-- Material provided follows --
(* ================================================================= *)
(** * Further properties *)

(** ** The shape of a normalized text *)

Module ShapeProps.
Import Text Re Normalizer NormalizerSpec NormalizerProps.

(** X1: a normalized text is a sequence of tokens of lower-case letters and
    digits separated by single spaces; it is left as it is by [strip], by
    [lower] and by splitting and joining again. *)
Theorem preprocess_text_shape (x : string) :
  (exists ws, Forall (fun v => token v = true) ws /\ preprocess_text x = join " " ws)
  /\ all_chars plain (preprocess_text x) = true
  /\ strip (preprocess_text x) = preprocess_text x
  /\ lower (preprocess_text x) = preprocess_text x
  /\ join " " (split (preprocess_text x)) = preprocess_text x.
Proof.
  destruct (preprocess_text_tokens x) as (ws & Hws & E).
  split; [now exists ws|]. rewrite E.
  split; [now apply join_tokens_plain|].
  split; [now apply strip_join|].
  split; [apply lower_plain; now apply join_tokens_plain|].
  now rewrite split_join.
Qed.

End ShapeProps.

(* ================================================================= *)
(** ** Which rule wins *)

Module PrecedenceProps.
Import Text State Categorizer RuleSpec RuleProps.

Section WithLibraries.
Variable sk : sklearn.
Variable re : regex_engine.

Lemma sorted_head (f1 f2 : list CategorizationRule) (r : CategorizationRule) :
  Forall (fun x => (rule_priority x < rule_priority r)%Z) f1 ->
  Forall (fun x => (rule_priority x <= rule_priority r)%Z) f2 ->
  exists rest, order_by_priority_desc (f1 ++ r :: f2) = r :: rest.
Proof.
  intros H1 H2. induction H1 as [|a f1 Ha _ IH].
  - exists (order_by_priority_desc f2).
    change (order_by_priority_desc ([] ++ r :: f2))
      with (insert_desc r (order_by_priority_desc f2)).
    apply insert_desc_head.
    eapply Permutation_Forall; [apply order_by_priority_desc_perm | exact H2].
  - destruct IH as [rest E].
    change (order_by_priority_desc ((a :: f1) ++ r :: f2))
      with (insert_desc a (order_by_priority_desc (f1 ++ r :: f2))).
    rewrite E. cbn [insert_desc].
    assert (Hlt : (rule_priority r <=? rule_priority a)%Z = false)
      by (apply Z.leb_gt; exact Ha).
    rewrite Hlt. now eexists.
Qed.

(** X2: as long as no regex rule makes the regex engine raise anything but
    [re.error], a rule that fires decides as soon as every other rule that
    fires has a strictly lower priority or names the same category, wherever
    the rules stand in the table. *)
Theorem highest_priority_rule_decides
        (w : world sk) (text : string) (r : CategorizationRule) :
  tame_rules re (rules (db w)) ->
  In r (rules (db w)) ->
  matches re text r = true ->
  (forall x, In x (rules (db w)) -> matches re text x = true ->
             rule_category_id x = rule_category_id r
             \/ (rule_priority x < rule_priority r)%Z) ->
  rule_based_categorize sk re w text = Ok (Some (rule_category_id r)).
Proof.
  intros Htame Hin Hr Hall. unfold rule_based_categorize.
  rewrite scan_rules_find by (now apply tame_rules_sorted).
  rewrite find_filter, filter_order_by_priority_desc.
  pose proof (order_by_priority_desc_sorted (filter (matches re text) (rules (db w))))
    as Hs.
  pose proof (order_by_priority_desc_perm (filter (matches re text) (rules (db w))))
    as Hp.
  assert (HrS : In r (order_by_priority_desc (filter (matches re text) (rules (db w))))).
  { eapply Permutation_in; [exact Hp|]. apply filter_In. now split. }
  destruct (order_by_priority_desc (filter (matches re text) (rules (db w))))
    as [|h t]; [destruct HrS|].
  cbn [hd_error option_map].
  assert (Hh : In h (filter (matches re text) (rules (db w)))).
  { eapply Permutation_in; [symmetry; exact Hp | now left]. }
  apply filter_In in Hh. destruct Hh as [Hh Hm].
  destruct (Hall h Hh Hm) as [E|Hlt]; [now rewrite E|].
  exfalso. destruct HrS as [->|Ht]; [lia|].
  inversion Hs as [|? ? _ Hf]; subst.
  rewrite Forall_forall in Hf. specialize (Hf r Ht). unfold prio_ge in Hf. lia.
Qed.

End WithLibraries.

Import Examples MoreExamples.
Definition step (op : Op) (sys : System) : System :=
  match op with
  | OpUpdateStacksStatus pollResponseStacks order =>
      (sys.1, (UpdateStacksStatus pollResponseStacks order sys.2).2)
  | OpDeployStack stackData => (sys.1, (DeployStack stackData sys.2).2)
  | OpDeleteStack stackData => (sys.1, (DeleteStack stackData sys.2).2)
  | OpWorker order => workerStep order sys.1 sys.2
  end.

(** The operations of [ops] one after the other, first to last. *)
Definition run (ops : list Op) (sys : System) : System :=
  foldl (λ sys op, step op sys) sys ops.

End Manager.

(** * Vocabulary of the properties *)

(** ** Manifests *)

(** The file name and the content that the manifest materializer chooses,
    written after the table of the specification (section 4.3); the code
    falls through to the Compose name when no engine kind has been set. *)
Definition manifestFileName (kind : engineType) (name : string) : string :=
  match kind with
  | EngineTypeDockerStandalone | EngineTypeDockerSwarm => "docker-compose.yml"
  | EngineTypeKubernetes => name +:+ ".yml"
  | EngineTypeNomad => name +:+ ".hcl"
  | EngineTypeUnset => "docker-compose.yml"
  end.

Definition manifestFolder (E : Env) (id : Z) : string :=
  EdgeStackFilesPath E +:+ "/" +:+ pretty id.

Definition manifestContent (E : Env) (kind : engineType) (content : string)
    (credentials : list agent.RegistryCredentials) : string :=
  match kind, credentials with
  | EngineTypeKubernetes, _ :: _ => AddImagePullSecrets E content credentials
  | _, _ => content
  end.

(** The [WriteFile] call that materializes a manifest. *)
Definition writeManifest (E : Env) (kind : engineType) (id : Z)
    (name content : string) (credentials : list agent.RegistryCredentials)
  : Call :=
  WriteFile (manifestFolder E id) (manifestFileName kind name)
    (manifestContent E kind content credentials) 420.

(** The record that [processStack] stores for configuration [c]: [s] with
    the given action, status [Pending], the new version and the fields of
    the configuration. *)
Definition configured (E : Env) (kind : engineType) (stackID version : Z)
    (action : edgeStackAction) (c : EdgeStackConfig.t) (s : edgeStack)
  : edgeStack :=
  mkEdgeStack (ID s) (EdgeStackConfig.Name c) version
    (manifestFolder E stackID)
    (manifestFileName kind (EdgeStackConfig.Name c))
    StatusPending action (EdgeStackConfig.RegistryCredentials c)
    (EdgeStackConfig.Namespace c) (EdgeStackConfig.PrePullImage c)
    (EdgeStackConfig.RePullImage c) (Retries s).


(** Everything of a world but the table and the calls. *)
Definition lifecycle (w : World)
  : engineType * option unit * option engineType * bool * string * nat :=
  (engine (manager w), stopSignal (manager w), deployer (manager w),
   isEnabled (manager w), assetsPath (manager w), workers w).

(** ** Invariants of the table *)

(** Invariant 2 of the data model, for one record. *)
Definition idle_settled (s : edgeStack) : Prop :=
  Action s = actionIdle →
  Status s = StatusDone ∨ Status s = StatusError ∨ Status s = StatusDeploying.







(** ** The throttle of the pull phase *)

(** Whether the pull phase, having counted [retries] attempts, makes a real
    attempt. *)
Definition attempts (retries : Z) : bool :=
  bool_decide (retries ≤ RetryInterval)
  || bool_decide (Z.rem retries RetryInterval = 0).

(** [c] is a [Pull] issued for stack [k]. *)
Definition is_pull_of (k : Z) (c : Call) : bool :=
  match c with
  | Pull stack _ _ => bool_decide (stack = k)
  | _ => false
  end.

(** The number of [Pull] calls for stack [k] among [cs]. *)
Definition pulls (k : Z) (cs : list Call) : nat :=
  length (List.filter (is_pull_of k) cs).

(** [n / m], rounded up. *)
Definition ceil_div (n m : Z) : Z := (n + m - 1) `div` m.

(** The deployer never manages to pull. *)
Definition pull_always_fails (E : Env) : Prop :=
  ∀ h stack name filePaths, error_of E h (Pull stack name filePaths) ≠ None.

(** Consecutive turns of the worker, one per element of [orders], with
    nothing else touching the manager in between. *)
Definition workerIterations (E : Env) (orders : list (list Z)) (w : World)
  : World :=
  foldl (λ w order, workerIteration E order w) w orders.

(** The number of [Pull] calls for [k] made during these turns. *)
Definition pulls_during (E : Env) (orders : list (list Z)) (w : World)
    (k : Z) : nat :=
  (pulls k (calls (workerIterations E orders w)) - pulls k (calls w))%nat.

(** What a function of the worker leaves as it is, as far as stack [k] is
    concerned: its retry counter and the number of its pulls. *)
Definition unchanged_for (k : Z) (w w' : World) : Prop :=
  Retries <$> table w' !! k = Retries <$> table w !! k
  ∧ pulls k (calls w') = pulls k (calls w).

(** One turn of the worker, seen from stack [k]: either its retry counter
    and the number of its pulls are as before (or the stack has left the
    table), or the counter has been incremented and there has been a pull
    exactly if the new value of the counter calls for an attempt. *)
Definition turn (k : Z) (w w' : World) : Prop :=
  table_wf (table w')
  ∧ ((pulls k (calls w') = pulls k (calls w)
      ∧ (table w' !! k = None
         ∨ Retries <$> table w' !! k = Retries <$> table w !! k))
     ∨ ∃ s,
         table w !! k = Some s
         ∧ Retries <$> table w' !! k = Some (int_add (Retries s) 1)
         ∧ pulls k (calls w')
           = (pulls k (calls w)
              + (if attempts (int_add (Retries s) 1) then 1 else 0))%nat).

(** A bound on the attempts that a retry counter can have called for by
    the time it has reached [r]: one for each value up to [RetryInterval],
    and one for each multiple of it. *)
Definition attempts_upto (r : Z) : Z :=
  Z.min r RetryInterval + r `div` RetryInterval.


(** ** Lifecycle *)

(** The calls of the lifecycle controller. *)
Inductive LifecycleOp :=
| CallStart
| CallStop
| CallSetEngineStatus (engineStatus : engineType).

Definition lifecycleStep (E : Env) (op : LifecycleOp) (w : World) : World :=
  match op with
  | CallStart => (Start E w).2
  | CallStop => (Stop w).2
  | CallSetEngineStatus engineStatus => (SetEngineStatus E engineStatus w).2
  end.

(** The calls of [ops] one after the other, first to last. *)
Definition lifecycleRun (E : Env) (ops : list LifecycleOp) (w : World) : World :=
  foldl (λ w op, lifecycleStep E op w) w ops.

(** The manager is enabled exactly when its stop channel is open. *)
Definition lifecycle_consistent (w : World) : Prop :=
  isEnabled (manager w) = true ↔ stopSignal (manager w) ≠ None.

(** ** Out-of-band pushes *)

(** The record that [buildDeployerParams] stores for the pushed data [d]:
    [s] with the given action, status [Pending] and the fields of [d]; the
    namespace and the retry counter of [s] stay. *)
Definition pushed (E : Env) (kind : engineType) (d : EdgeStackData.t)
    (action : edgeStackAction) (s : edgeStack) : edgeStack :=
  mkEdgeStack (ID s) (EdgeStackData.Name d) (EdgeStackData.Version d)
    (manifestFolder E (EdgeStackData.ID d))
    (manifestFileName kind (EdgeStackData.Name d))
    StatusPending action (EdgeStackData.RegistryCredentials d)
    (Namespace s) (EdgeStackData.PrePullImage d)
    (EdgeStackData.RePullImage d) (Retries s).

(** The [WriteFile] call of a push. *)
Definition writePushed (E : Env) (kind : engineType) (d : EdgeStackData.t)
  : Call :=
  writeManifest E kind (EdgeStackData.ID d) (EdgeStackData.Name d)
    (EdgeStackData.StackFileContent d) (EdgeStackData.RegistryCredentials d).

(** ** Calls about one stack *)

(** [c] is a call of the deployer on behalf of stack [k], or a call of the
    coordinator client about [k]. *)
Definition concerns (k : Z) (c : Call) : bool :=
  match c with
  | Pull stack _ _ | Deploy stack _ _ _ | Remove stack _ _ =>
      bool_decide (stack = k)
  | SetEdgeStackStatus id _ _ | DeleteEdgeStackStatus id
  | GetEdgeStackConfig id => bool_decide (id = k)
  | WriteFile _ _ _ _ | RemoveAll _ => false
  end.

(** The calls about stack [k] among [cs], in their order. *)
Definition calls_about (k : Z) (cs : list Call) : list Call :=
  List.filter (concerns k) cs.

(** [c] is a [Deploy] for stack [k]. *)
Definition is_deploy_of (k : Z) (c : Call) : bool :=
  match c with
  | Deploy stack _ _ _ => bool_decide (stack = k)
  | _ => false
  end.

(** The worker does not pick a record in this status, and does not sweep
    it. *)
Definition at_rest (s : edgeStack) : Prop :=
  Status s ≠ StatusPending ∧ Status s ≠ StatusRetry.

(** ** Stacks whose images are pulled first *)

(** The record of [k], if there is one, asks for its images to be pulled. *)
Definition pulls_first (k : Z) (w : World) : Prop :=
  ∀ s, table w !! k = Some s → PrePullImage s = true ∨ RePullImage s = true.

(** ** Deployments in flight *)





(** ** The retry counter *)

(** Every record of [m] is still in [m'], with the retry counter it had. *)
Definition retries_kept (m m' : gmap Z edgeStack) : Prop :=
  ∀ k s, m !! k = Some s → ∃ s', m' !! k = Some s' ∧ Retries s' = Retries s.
-- Material provided concluded --
The lines from the one holding "(** ** The retry counter *)" to the last line of the entries, both included: retype them exactly and give nothing else.

-- Solution for this problem --
(** ** The retry counter *)

(** Every record of [m] is still in [m'], with the retry counter it had. *)
Definition retries_kept (m m' : gmap Z edgeStack) : Prop :=
  ∀ k s, m !! k = Some s → ∃ s', m' !! k = Some s' ∧ Retries s' = Retries s.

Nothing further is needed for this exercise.